XXXIV. Для мира и союза
Литовское посольство было встречено в Новгороде с большим почетом и вниманием. Великий князь принял послов на Городище в своих сенях, украшенных персидскими коврами.
Старший посол, высокий седобородый мужчина, поприветствовав Александра, церемонно передал ему грамоту Миндовга.
Рядом с княжьим стольцом стояли с одной стороны Светозар, с другой — Пинещинич. Последний был призван, дабы переводить беседу, но услуг его не понадобилось — посол хорошо говорил по-русски.

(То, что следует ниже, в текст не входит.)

(** When every answer is contested, the turns below the ceiling are
    conflict rounds and the turn at the ceiling logs the conflict. *)
Lemma contested_loop (pre : list Z) :
  ∀ last t,
    turns (pre ++ [last]) t →
    Forall (contested s saUID) t →
    Forall (λ c, c < NumServiceAccountUpdateRetries) pre →
    NumServiceAccountUpdateRetries ≤ last →
    ∃ rounds final_sa,
      length rounds = length pre
      ∧ t = concat (conflictRound (nsOf s) saName (nameOf s) <$> rounds)
            ++ [EvGet (nsOf s) saName (inl final_sa);
                EvUpdate (nsOf s) (stripRefs (nameOf s) final_sa) (inr conflict);
                EvGlogError conflict].
Proof.
  induction pre as [|c pre IH]; intros last t Hl Hall Hpre Hlast.
  - simpl in Hl.
    inversion Hl as [|? ? Hb|? ? ? Hq|? ? ? err Hf Hc|? ? ? err d t' Hf Hc Hi];
      subst.
    + destruct Hb; contradiction.
    + exfalso. destruct Hq as [|sa Heq Hr|sa ok Heq Hr].
      * by apply Forall_cons in Hall as [? _].
      * apply Forall_cons in Hall as [[_ ?] _]. contradiction.
      * apply Forall_cons in Hall as [_ Hall].
        apply Forall_cons in Hall as [Hu _]. discriminate Hu.
    + destruct Hf as [err Hnf|sa Hne|sa err Heq Hr].
      * exfalso. by apply Forall_cons in Hall as [? _].
      * exfalso. apply Forall_cons in Hall as [[? _] _]. contradiction.
      * apply Forall_cons in Hall as [_ Hall].
        apply Forall_cons in Hall as [Hu _]. injection Hu as ->.
        by exists [], sa.
    + lia.
  - apply Forall_cons in Hpre as [Hc Hpre]. simpl in Hl.
    inversion Hl as [|? ? Hb|? ? ? Hq|? ? ? err Hf Hcond
                     |? ? ? err d t' Hf Hconf Hi Hd Hl'];
      subst.
    + destruct Hb; contradiction.
    + exfalso. destruct Hq as [|sa Heq Hr|sa ok Heq Hr].
      * by apply Forall_cons in Hall as [? _].
      * apply Forall_cons in Hall as [[_ ?] _]. contradiction.
      * apply Forall_cons in Hall as [_ Hall].
        apply Forall_cons in Hall as [Hu _]. discriminate Hu.
    + exfalso. destruct Hf as [err Hnf|sa Hne|sa err Heq Hr].
      * by apply Forall_cons in Hall as [? _].
      * apply Forall_cons in Hall as [[? _] _]. contradiction.
      * apply Forall_cons in Hall as [_ Hall].
        apply Forall_cons in Hall as [Hu _]. injection Hu as ->.
        simpl in Hcond. apply Z.ltb_ge in Hcond. lia.
    + destruct Hf as [err Hnf|sa Hne|sa err Heq Hr].
      * exfalso. by apply Forall_cons in Hall as [? _].
      * exfalso. apply Forall_cons in Hall as [[? _] _]. contradiction.
      * apply Forall_cons in Hall as [_ Hall].
        apply Forall_cons in Hall as [Hu Hall]. injection Hu as ->.
        apply Forall_cons in Hall as [_ Hall].
        destruct (IH last t' Hl' Hall Hpre Hlast)
          as (rounds & final_sa & Hlen & ->).
        exists ((sa, d) :: rounds), final_sa.
        split; [simpl; by rewrite Hlen|done].
Qed.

— Великий князь литовский передает великому князю Руси свое искреннее благорасположение и желание быть отныне не врагами, но союзниками, ибо враг у нас един есть.

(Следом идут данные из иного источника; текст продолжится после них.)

Lemma free_subscription_conflict fresh s knowledgeBaseId userId existing :
  subscriptions_of s knowledgeBaseId userId = [existing] ->
  createFreeSubscription fresh s knowledgeBaseId userId = (s, Some (sub_id existing)).
Proof.
  intros Hone. unfold createFreeSubscription, insert_subscription.
  match goal with |- context [existsb ?f ?l] =>
    assert (Hex : existsb f l = true) end.
  { apply existsb_exists. exists existing.
    assert (Hin : In existing (subscriptions_of s knowledgeBaseId userId))
      by (rewrite Hone; now left).
    apply filter_In in Hin as [Hin Hp]. split; [assumption |].
    cbn. rewrite Hp. apply orb_true_r. }
  rewrite Hex. cbn. now rewrite Hone.
Qed.

Lemma install_subscriptions env s slug user :
  kb_subscriptions (fst (install_token env s slug user)) = kb_subscriptions s
  \/ exists kb,
       Js.single
         (List.filter (fun kb => String.eqb (kb_slug kb) slug
                                 && visibility_eqb (kb_visibility kb) Public)
                      (knowledge_bases s)) = Some kb
       /\ kb_subscriptions (fst (install_token env s slug user))
          = kb_subscriptions (fst (createFreeSubscription (uuid env) s (kb_id kb) user)).
Proof.
  unfold install_token, insert_client, insert_token, delete_client.
  repeat case_match; simplify_eq; cbn [fst]; auto; right; eexists;
    (split; [reflexivity |]);
    match goal with
    | H : createFreeSubscription _ _ _ _ = _ |- _ => rewrite H
    end; reflexivity.
Qed.

Lemma install_first_access env s slug user kb :
  Js.single
    (List.filter (fun kb => String.eqb (kb_slug kb) slug
                            && visibility_eqb (kb_visibility kb) Public)
                 (knowledge_bases s)) = Some kb ->
  kb_lookup s (kb_id kb) = Some kb ->
  kb_mcp_enabled kb = true ->
  kb_pricing_model kb = Free ->
  kb_user_id kb <> user ->
  subscriptions_of s (kb_id kb) user = [] ->
  (forall r, In r (kb_subscriptions s) -> sub_id r <> uuid env) ->
  kb_subscriptions (fst (install_token env s slug user))
  = (kb_subscriptions s ++
     [{| sub_id := uuid env; sub_knowledge_base_id := kb_id kb;
         sub_subscriber_id := user; sub_status := Active;
         sub_current_period_end := None |}])%list.
Proof.
  intros Hslug Hid Hm Hp Hne Hnone Hfresh.
  assert (Hv : kb_visibility kb = Public).
  { apply single_inv in Hslug.
    assert (Hin : In kb (List.filter
                           (fun kb => String.eqb (kb_slug kb) slug
                                      && visibility_eqb (kb_visibility kb) Public)
                           (knowledge_bases s))) by (rewrite Hslug; now left).
    apply filter_In in Hin as [_ Hin]. apply andb_true_iff in Hin as [_ Hin].
    destruct (kb_visibility kb); [discriminate | reflexivity]. }
  unfold install_token. rewrite Hslug, Hm.
  rewrite (free_allowed _ _ _ _ _ Hid Hne Hv Hm Hp).
  rewrite Hp, (string_neqb _ _ Hne), (free_subscription_created _ _ _ _ Hnone Hfresh).
  cbn [negb hasAccess granted subscription option_map Js.truthy_opt pricing_eqb andb].
  unfold insert_client, insert_token, delete_client.
  repeat case_match; simplify_eq; reflexivity.
Qed.

Lemma install_later_access env s slug user kb existing :
  Js.single
    (List.filter (fun kb => String.eqb (kb_slug kb) slug
                            && visibility_eqb (kb_visibility kb) Public)
                 (knowledge_bases s)) = Some kb ->
  subscriptions_of s (kb_id kb) user = [existing] ->
  kb_subscriptions (fst (install_token env s slug user)) = kb_subscriptions s.
Proof.
  intros Hslug Hone.
  destruct (install_subscriptions env s slug user) as [E | [kb' [Hk E]]]; [exact E |].
  rewrite Hslug in Hk. injection Hk as <-.
  now rewrite E, (free_subscription_conflict _ _ _ _ _ Hone).
Qed.

(** C6. The resolver decides in this order: (a) the owner of the
    repository is allowed; (b) anyone else is denied when the repository is
    not public or its gateway access is off; (c) otherwise a free
    repository is allowed, the caller then creates an active Subscription
    row on the first access ([install_token]), and an insert that meets
    the unique constraint returns the id of the row that exists, leaving
    the store as it was; (d) otherwise (a paid repository) access is
    allowed only with a Subscription of that principal for that repository
    whose status is active or trialing and whose period end is null or not
    before now, and the result carries that subscription's id. *)
Theorem entitlement_decision_order :
  (forall (now : Z) (s : Store) (knowledgeBaseId userId : string) (kb : KnowledgeBase),
      kb_lookup s knowledgeBaseId = Some kb ->
      kb_user_id kb = userId ->
      hasKBAccess now s knowledgeBaseId userId
      = {| hasAccess := true; subscription := None |})
  /\
  (forall (now : Z) (s : Store) (knowledgeBaseId userId : string) (kb : KnowledgeBase),
      kb_lookup s knowledgeBaseId = Some kb ->
      kb_user_id kb <> userId ->
      kb_visibility kb <> Public \/ kb_mcp_enabled kb = false ->
      hasKBAccess now s knowledgeBaseId userId
      = {| hasAccess := false; subscription := None |})
  /\
  (forall (now : Z) (s : Store) (knowledgeBaseId userId : string) (kb : KnowledgeBase),
      kb_lookup s knowledgeBaseId = Some kb ->
      kb_user_id kb <> userId ->
      kb_visibility kb = Public ->
      kb_mcp_enabled kb = true ->
      kb_pricing_model kb = Free ->
      hasKBAccess now s knowledgeBaseId userId
      = {| hasAccess := true; subscription := None |})
  /\
  (forall (env : Env) (s : Store) (slug user : string) (kb : KnowledgeBase),
      Js.single
        (List.filter (fun kb => String.eqb (kb_slug kb) slug
                                && visibility_eqb (kb_visibility kb) Public)
                     (knowledge_bases s)) = Some kb ->
      kb_lookup s (kb_id kb) = Some kb ->
      kb_mcp_enabled kb = true ->
      kb_pricing_model kb = Free ->
      kb_user_id kb <> user ->
      subscriptions_of s (kb_id kb) user = [] ->
      (forall r, In r (kb_subscriptions s) -> sub_id r <> uuid env) ->
      kb_subscriptions (fst (install_token env s slug user))
      = (kb_subscriptions s ++
         [{| sub_id := uuid env; sub_knowledge_base_id := kb_id kb;
             sub_subscriber_id := user; sub_status := Active;
             sub_current_period_end := None |}])%list)
  /\
  (forall (fresh : string) (s : Store) (knowledgeBaseId userId : string)
          (existing : Subscription),
      subscriptions_of s knowledgeBaseId userId = [existing] ->
      createFreeSubscription fresh s knowledgeBaseId userId
      = (s, Some (sub_id existing)))
  /\
  (forall (now : Z) (s : Store) (knowledgeBaseId userId : string) (kb : KnowledgeBase),
      kb_lookup s knowledgeBaseId = Some kb ->
      kb_user_id kb <> userId ->
      kb_visibility kb = Public ->
      kb_mcp_enabled kb = true ->
      kb_pricing_model kb = Paid ->
      hasAccess (hasKBAccess now s knowledgeBaseId userId) = true ->
      exists sub,
        In sub (kb_subscriptions s)
        /\ sub_knowledge_base_id sub = knowledgeBaseId
        /\ sub_subscriber_id sub = userId
        /\ (sub_status sub = Active \/ sub_status sub = Trialing)
        /\ (sub_current_period_end sub = None
            \/ exists e, sub_current_period_end sub = Some e /\ (now <= e)%Z)
        /\ subscription (hasKBAccess now s knowledgeBaseId userId)
           = Some (sub_id sub, sub_status sub)).
Proof.
  split; [exact owner_allowed |].
  split; [exact closed_denied |].
  split; [exact free_allowed |].
  split; [exact install_first_access |].
  split; [exact free_subscription_conflict | exact paid_allowed_only_if].
Qed.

— Ну и кто же нашим единым врагом является? — на всякий случай спросил Александр, хотя знал, о ком идет речь. Спросил не для себя — для ушей посторонних, которых было немало в сенях. Переговоры от татар не скроешь, так пусть будет ясно всем, кто же этот «един враг» для литовцев и русских.
— Орден немецких рыцарей, великий князь, — отвечал посланец Миндовга. — И хотя ты в свой час и мы недавно побили тех рыцарей знатно, Орден все еще силен, и, дабы покончить с ним, нам над объединиться. Для этого и послан я великим князем литовским. Для мира и союза.

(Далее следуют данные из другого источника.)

Lemma datetime_max_ge df t r :
  datetime_max df = Some t → r ∈ df → datetime r ≤ t.
Proof.
  unfold datetime_max. intros Hmax Hr.
  apply (list_elem_of_fmap_2 datetime) in Hr.
  destruct (datetime <$> df) as [|t0 ts]; [done|]. injection Hmax as <-.
  destruct (foldl_max_ge t0 ts) as [H0 Hall]. rewrite Forall_forall in Hall.
  apply elem_of_cons in Hr as [->|Hr]; [done | by apply Hall].
Qed.

Lemma filter_all {A} (P : A → Prop) `{!∀ x, Decision (P x)} (l : list A) :
  Forall P l → filter P l = l.
Proof.
  induction 1 as [|x l Hx _ IH]; [done|]. by rewrite filter_cons_True, IH.
Qed.

(** X1. With the widgets left at their defaults (every station and season
    of the table selected, the date range from the first to the last day
    of the data) the filter returns the whole table, in order. *)
Theorem default_selection_keeps_all (df : DataFrame) (sel : Selection) :
  default_selection df = Some sel → apply_filters df sel = Ok df.
Proof.
  unfold default_selection, min_date, max_date. intros Hsel.
  destruct (datetime_min df) as [tmin|] eqn:Hmin; [|done].
  destruct (datetime_max df) as [tmax|] eqn:Hmax; [|done].
  simpl in Hsel. injection Hsel as <-. rewrite apply_filters_pair.
  f_equal. apply filter_all, Forall_forall. intros r Hr. split_and!.
  - apply elem_of_unique. by apply list_elem_of_fmap_2.
  - apply elem_of_unique. by apply list_elem_of_fmap_2.
  - apply date_of_mono. by eapply datetime_min_le.
  - apply date_of_mono. by eapply datetime_max_ge.
Qed.

Lemma default_selection_keeps_all_witness :
  ∃ sel,
    default_selection (enrich (load_data Sample.around_2_march)) = Some sel
    ∧ stations sel = ["A"] ∧ seasons sel = ["Spring"]
    ∧ date_range sel = [Sample.march_1; Sample.march_2 + 1]
    ∧ apply_filters (enrich (load_data Sample.around_2_march)) sel
      = Ok (enrich (load_data Sample.around_2_march)).
Proof.
  eexists. split; [vm_compute; reflexivity|].
  split_and!; [reflexivity | reflexivity | reflexivity |].
  apply default_selection_keeps_all. vm_compute. reflexivity.
Defined.

(** ** The filter as an operation *)

Lemma filter_fmap_commute {A} (P : A → Prop) `{!∀ x, Decision (P x)}
    (f : A → A) (l : list A) :
  (∀ x, P (f x) ↔ P x) → filter P (f <$> l) = f <$> filter P l.
Proof.
  intros Hf. induction l as [|x l IH]; [done|].
  rewrite fmap_cons, !filter_cons.
  destruct (decide (P x)) as [Hx|Hx].
  - rewrite decide_True by by apply Hf. by rewrite fmap_cons, IH.
  - rewrite decide_False by by rewrite Hf. done.
Qed.

Lemma sublist_filter_impl {A} (P Q : A → Prop) `{!∀ x, Decision (P x)}
    `{!∀ x, Decision (Q x)} (l : list A) :
  (∀ x, P x → Q x) → filter P l `sublist_of` filter Q l.
Proof.
  intros HPQ. induction l as [|x l IH]; [done|].
  rewrite !filter_cons. destruct (decide (P x)) as [Hx|Hx].
  - rewrite decide_True by auto. by constructor.
  - case_decide; [by constructor | done].
Qed.

(** X2. Widening a selection never loses a row: with more stations, more
    seasons and a date interval that contains the old one, the new frame
    contains the old frame as a sub-sequence. *)
Theorem filter_widen (df : DataFrame) (stations stations' : list string)
    (seasons seasons' : list string) (lo hi lo' hi' : Z) :
  stations ⊆ stations' → seasons ⊆ seasons' → lo' ≤ lo → hi ≤ hi'
  → ∃ view view',
      apply_filters df (mkSelection stations seasons [lo; hi]) = Ok view
      ∧ apply_filters df (mkSelection stations' seasons' [lo'; hi']) = Ok view'
      ∧ view `sublist_of` view'
      ∧ (length view ≤ length view')%nat.
Proof.
  intros Hst Hse Hlo Hhi. eexists. eexists.
  split; [apply apply_filters_pair|]. split; [apply apply_filters_pair|].
  assert (Hsub : filter (mask stations seasons lo hi) df
                 `sublist_of` filter (mask stations' seasons' lo' hi') df).
  { apply sublist_filter_impl. unfold mask. intros r (? & ? & ? & ?).
    split_and!; [by apply Hst | by apply Hse | lia | lia]. }
  split; [done | by apply sublist_length].
Qed.

Lemma filter_widen_witness :
  ∃ view view',
    apply_filters (enrich (load_data Sample.three_rows))
      (mkSelection ["A"] ["Spring"] [Sample.march_1; Sample.march_1])
    = Ok view
    ∧ apply_filters (enrich (load_data Sample.three_rows))
        (mkSelection ["A"; "B"] ["Spring"] [Sample.march_1; Sample.march_2])
      = Ok view'
    ∧ view `sublist_of` view'
    ∧ (length view ≤ length view')%nat.
Proof.
  apply filter_widen; [set_solver | set_solver | done | ].
  unfold Sample.march_1, Sample.march_2. lia.
Defined.

(** X3. Two selections applied one after the other give the same outcome
    in either order: the same frame, or [IndexError] when one of the two
    date tuples is too short. *)
Theorem filters_commute (df : DataFrame) (sel1 sel2 : Selection) :
  (apply_filters df sel1 ≫= λ view, apply_filters view sel2)
  = (apply_filters df sel2 ≫= λ view, apply_filters view sel1).
Proof.
  destruct sel1 as [st1 se1 dr1], sel2 as [st2 se2 dr2].
  destruct dr1 as [|lo1 [|hi1 dr1]], dr2 as [|lo2 [|hi2 dr2]]; try done.
  unfold apply_filters. simpl. f_equal.
  rewrite !list_filter_filter. apply list_filter_iff. naive_solver.
Qed.

(** X4. A date interval whose end lies before its start selects nothing. *)
Theorem filter_inverted_range (df : DataFrame) (stations seasons : list string)
    (lo hi : Z) :
  hi < lo → apply_filters df (mkSelection stations seasons [lo; hi]) = Ok [].
Proof.
  intros Hlt. rewrite apply_filters_pair. f_equal.
  induction df as [|r df IH]; [done|].
  rewrite filter_cons_False; [done|]. unfold mask. lia.
Qed.

Lemma filter_inverted_range_witness :
  apply_filters (enrich (load_data Sample.three_rows))
    (mkSelection ["A"; "B"] ["Spring"] [Sample.march_2; Sample.march_1])
  = Ok [].
Proof. apply filter_inverted_range. unfold Sample.march_1, Sample.march_2. lia. Defined.

(** X5. The filter reads the station, the season and the timestamp only:
    it gives the same rows whether the wind-direction label is added
    before or after it, and whether the hour column has been rewritten from
    the timestamp or not. *)
Theorem filter_ignores_derived_columns (df : DataFrame) (sel : Selection) :
  apply_filters (enrich df) sel
  = (apply_filters df sel ≫= λ view : DataFrame, Ok (enrich view))
  ∧ apply_filters (set_hour_from_datetime <$> df) sel
    = (apply_filters df sel
       ≫= λ view : DataFrame, Ok (set_hour_from_datetime <$> view)).
Proof.
  destruct sel as [st se dr]. destruct dr as [|lo [|hi dr]]; try done.
  unfold apply_filters, enrich. simpl. split; f_equal.
  - by apply filter_fmap_commute.
  - by apply filter_fmap_commute.
Qed.

(** ** Bounds of the date widget *)

Lemma foldl_min_sorted t ts :
  StronglySorted Z.le (t :: ts) → foldl Z.min t ts = t.
Proof.
  revert t. induction ts as [|u ts IH]; intros t HS; [done|].
  apply StronglySorted_inv in HS as [HS Hall].
  apply Forall_cons in Hall as [Htu Hall]. simpl.
  rewrite Z.min_l by done. apply IH. constructor; [|done].
  by apply StronglySorted_inv in HS as [HS _].
Qed.

Lemma foldl_max_sorted t ts :
  StronglySorted Z.le (t :: ts) → Some (foldl Z.max t ts) = last (t :: ts).
Proof.
  revert t. induction ts as [|u ts IH]; intros t HS; [done|].
  apply StronglySorted_inv in HS as [HS Hall].
  apply Forall_cons in Hall as [Htu Hall]. simpl foldl.
  rewrite Z.max_r by done. rewrite last_cons_cons. by apply IH.
Qed.

Lemma datetime_enrich df : datetime <$> enrich df = datetime <$> df.
Proof.
  unfold enrich. rewrite <-list_fmap_compose. by apply list_fmap_ext.
Qed.

Lemma load_data_datetimes_sorted csv :
  StronglySorted Z.le (datetime <$> enrich (load_data csv)).
Proof.
  rewrite datetime_enrich.
  apply (StronglySorted_fmap datetime datetime_le Z.le); [done|].
  apply load_data_StronglySorted.
Qed.

(** X6. On the loaded table the bounds offered by the date widget are the
    days of its first and of its last row, and the day of every row lies
    between the two. *)
Theorem loaded_date_bounds (csv : list CsvRow) :
  min_date (enrich (load_data csv))
  = (λ r, Calendar.date_of (datetime r)) <$> head (enrich (load_data csv))
  ∧ max_date (enrich (load_data csv))
    = (λ r, Calendar.date_of (datetime r)) <$> last (enrich (load_data csv))
  ∧ (∀ r lo hi, r ∈ enrich (load_data csv)
        → min_date (enrich (load_data csv)) = Some lo
        → max_date (enrich (load_data csv)) = Some hi
        → lo ≤ Calendar.date_of (datetime r) ≤ hi).
Proof.
  pose proof (load_data_datetimes_sorted csv) as HS.
  split_and!.
  - unfold min_date, datetime_min.
    destruct (enrich (load_data csv)) as [|r df]; [done|].
    rewrite fmap_cons in *. by rewrite foldl_min_sorted.
  - unfold max_date, datetime_max.
    destruct (enrich (load_data csv)) as [|r df] eqn:E; [done|].
    rewrite fmap_cons in *. rewrite foldl_max_sorted by done.
    rewrite <-(fmap_cons datetime), fmap_last.
    by destruct (last (r :: df)).
  - unfold min_date, max_date. intros r lo hi Hr Hlo Hhi.
    destruct (datetime_min _) as [tmin|] eqn:Hmin; [|done].
    destruct (datetime_max _) as [tmax|] eqn:Hmax; [|done].
    injection Hlo as <-. injection Hhi as <-.
    split; apply date_of_mono;
      [by eapply datetime_min_le | by eapply datetime_max_ge].
Qed.

Lemma loaded_date_bounds_witness :
  min_date (enrich (load_data Sample.around_2_march)) = Some Sample.march_1
  ∧ max_date (enrich (load_data Sample.around_2_march))
    = Some (Sample.march_2 + 1)
  ∧ ∀ r, r ∈ enrich (load_data Sample.around_2_march)
         → Sample.march_1 ≤ Calendar.date_of (datetime r) ≤ Sample.march_2 + 1.
Proof.
  destruct (loaded_date_bounds Sample.around_2_march) as (Hmin & Hmax & Hall).
  split_and!; [by rewrite Hmin | by rewrite Hmax |].
  intros r Hr. apply Hall; [done | by rewrite Hmin | by rewrite Hmax].
Defined.

(** ** Outcome of a run *)

Lemma run_steps_Raise p st :
  dropna (Air_Quality <$> filtered_df st) = []
  → run p steps st = Raise KeyError.
Proof.
  destruct st as [base view shown]. cbn [filtered_df]. intros Hempty.
  change steps with ([KpiAverage; KpiMaximum] ++ KpiMostCommon :: drop 3 steps).
  rewrite run_app.
  change (run p [KpiAverage; KpiMaximum] ?st)
    with (Ok (show (Metric "Maximum PSI" (Number (series_max (PSI <$> view))))
            (show (Metric "Average PSI" (Number (series_mean (PSI <$> view))))
               {| df := base; filtered_df := view; page := shown |}))).
  cbn [mbind result_bind]. rewrite run_cons.
  cbn [exec show filtered_df]. by rewrite series_mode_get0_empty.
Qed.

— Ну что ж, — заговорил, помедлив, Александр. — Князь Миндовг прав, мы соседи, а соседям лучше в мире жить и союзе. Но для сего надо забыть нам прежние ссоры и обиды…
Он звал к забвению ссор и обид, а у самого из головы не шли литовские притязания на землю тестя Брячислава Васильковича. Да уж и не притязал, а хозяйничал в Полоцке, на родине жены Александра, вассал Миндовга князь Товтивил. И Смоленск вон, издревле русский город, вот-вот литовским станет. А Витебск уже стал. С этим не так просто смириться.
Но надо. Для мира и объединения надо.
В первый день переговоров в основном говорились приятные речи, но великий князь и посол литовский понимали, что при заключении письменного договора встретятся трудности и разногласия, которые не так легко будет преодолеть. Более того, оба догадывались, на чем столкнутся, и каждый заранее обдумывал свои доводы в споре. Конечно же, Полоцк и Витебск могут стать яблоком раздора. У Александра законное право на Полоцк — земля жены. У Миндовга тоже право — взят в честном бою.
Поздно вечером, когда князь уже ко сну сбирался, пришел Светозар.
— Александр Ярославич, посол литовский просит тебя поговорить с глазу на глаз, без послухов.
— Хорошо, пусть войдет. А ты принеси нам корчагу меду и сыты, ну и брашна какого-нито.
Принял посла князь уже по-домашнему, не чинясь, пригласил к столу, сам сидел в одной рубашке.
Посол был несколько смущен, что застал князя в таком небоевом виде, и не начинал разговора, пока Светозар расставлял на столе посуду, разливал по кубкам мед и сыту. Наконец милостник князя исчез незаметно.
Александр взял кубок с сытой, кивнул послу: бери. Тот взял, сделал глоток для приличия.
— Ты видел, князь, днем о правую руку от меня юного мужа? — спросил он.
— Это белокурый такой?
— Да, да, — закивал обрадованно посол. — Так это сын князя Товтивила Константин. Юноша смелый и мужественный. Он совсем недавно стал князем витебским.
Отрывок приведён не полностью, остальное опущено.